■ Task prompt
Below are some records. Print exactly the lines between the one holding "Section UsersFrame." and the one holding "Lemma updateTask_users id", inclusive, and nothing else.
[[ Recorded data open ]]
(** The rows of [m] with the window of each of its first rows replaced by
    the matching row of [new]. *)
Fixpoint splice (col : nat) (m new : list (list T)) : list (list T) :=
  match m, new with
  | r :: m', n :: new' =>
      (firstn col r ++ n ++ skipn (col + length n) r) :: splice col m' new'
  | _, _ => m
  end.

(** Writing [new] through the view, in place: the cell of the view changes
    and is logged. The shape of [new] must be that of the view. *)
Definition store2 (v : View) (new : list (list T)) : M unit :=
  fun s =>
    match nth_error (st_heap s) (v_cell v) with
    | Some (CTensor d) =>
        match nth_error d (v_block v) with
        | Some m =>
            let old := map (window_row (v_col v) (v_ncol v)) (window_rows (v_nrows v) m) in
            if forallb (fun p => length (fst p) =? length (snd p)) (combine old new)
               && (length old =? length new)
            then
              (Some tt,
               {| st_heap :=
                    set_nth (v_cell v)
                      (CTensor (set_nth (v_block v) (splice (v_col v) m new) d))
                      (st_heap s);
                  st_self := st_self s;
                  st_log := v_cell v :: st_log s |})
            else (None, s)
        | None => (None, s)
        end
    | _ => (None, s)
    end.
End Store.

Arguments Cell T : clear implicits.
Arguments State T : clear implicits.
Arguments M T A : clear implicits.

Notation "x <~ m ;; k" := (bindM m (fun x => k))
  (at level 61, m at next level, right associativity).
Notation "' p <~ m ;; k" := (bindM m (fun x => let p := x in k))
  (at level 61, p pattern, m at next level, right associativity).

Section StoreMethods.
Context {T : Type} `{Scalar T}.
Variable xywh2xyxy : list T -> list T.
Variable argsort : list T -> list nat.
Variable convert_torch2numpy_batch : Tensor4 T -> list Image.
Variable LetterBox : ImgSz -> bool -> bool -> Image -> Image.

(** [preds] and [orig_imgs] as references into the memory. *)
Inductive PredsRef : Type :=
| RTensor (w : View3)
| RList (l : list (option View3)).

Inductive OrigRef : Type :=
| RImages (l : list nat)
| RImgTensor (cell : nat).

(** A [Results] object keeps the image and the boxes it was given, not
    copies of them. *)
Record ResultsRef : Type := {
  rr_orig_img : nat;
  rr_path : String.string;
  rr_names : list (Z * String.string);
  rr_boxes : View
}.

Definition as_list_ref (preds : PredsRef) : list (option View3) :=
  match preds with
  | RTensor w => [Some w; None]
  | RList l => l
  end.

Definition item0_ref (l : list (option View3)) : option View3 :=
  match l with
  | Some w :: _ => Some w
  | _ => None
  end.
[[ Recorded data closed ]]
[[ Recorded data open ]]
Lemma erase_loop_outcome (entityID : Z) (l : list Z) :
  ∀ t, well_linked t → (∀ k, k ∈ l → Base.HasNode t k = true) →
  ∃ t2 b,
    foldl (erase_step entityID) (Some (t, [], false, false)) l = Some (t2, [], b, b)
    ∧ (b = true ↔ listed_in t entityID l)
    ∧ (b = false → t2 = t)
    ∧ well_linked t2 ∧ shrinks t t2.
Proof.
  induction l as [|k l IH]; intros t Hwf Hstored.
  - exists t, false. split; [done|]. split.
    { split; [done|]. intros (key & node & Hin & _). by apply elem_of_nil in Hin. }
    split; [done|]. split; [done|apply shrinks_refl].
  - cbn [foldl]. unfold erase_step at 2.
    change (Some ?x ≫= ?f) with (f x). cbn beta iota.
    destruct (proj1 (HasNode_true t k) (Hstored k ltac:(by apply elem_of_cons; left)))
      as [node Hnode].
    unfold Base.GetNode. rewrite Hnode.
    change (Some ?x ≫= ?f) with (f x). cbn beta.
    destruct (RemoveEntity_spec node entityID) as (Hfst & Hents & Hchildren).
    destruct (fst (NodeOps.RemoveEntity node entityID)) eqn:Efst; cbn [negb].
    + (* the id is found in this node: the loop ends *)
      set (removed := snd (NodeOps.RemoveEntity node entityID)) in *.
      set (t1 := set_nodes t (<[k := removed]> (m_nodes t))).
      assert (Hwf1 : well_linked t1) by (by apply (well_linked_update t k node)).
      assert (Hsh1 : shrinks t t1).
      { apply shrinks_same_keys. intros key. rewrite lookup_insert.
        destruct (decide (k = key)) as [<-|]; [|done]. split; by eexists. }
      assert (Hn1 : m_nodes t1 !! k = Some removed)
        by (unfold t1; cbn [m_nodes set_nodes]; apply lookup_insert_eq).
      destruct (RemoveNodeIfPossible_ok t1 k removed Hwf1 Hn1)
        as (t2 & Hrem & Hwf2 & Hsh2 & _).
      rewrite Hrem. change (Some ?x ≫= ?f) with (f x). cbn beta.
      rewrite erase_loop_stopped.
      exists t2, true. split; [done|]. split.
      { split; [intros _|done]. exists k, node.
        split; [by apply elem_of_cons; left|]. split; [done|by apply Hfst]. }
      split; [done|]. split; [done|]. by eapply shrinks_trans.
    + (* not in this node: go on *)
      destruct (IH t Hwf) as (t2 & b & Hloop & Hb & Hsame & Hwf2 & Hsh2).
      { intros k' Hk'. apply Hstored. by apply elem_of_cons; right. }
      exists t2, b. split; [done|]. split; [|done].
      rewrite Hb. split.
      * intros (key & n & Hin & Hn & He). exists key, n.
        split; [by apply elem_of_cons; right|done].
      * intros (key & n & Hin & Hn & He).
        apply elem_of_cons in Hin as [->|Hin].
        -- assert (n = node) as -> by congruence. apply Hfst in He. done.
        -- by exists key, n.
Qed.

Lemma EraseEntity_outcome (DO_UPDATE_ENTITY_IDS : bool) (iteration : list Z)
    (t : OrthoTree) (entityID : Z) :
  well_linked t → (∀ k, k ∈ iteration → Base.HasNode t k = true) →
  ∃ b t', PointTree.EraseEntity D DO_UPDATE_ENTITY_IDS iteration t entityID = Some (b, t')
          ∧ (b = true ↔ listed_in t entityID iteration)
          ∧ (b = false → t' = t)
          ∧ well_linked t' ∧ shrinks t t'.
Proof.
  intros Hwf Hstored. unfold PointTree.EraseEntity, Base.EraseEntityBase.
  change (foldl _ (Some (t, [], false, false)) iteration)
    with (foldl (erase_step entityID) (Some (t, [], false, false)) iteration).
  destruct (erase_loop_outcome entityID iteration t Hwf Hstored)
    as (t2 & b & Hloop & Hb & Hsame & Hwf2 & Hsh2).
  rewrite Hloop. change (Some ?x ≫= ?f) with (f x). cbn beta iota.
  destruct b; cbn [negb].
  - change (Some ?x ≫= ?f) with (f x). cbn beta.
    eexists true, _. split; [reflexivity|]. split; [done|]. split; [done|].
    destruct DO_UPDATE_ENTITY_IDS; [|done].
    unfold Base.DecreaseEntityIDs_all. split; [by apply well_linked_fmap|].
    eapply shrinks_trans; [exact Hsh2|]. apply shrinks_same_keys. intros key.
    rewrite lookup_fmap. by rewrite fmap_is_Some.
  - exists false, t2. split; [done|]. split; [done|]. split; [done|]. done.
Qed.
[[ Recorded data closed ]]
[[ Recorded data open ]]
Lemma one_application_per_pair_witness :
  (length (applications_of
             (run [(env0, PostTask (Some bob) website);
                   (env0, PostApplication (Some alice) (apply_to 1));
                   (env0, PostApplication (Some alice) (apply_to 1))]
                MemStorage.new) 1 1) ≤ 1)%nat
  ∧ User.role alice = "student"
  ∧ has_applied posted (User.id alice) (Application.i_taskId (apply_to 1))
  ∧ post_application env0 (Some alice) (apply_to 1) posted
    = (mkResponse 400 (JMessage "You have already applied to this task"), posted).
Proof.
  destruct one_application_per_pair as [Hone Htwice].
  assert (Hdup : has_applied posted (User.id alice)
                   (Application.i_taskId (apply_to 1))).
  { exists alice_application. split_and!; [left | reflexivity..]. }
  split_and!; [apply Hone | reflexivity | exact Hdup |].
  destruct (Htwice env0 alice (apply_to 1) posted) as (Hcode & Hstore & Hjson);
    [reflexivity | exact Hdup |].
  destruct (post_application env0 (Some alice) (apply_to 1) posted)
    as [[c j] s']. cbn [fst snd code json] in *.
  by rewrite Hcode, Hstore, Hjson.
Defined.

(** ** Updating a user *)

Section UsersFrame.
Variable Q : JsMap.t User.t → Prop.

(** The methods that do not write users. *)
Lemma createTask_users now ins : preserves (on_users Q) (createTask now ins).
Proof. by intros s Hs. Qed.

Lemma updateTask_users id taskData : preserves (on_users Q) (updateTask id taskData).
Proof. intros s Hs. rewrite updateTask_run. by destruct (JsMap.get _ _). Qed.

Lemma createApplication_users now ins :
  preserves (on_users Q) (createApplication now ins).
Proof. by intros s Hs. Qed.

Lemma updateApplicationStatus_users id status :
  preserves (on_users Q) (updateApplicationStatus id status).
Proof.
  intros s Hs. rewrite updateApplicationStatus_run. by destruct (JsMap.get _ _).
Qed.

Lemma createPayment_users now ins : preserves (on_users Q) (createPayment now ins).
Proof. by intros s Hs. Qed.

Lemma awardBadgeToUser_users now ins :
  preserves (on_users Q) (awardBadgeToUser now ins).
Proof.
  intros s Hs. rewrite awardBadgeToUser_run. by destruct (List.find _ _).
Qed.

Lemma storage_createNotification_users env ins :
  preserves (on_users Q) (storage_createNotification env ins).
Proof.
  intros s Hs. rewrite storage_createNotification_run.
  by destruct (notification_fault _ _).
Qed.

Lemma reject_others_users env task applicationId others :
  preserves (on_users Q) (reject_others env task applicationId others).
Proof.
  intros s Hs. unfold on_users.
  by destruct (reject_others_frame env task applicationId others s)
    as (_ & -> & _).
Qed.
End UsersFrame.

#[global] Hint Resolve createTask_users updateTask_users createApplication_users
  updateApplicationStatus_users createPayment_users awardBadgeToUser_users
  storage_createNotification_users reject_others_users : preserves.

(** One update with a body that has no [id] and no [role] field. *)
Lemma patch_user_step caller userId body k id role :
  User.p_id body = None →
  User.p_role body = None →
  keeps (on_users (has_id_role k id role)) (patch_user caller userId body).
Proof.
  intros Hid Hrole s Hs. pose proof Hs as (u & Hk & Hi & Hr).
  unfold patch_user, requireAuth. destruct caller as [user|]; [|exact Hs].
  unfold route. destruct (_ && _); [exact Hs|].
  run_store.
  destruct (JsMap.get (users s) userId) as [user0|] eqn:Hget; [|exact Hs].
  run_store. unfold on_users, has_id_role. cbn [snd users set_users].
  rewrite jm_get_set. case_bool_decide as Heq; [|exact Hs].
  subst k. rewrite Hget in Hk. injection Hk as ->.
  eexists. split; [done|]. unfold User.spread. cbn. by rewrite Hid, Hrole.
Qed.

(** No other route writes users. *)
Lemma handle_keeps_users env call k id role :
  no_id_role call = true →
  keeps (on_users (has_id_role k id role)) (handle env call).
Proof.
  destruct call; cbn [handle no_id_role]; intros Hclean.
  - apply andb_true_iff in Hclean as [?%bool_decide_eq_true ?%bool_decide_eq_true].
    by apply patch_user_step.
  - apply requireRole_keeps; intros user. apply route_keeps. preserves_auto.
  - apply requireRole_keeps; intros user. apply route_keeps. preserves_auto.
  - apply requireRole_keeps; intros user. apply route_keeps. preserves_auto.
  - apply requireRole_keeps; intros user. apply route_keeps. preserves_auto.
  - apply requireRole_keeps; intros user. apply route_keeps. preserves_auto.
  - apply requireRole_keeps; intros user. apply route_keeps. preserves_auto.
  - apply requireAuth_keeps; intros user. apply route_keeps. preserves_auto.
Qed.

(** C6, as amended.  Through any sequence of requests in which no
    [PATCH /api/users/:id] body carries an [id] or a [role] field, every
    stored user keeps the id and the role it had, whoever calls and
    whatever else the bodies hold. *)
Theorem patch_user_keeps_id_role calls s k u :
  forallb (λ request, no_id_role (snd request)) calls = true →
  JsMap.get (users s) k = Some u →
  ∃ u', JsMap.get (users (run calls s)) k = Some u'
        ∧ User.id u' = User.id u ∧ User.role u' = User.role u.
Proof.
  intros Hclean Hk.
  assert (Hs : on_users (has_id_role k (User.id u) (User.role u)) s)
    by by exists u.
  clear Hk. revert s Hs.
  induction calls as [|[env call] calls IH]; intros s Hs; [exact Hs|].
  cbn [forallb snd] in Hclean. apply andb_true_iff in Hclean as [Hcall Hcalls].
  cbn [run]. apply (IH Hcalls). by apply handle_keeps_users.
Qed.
[[ Recorded data closed ]]
■ Answer to this task
Section UsersFrame.
Variable Q : JsMap.t User.t → Prop.

(** The methods that do not write users. *)
Lemma createTask_users now ins : preserves (on_users Q) (createTask now ins).
Proof. by intros s Hs. Qed.

Lemma updateTask_users id taskData : preserves (on_users Q) (updateTask id taskData).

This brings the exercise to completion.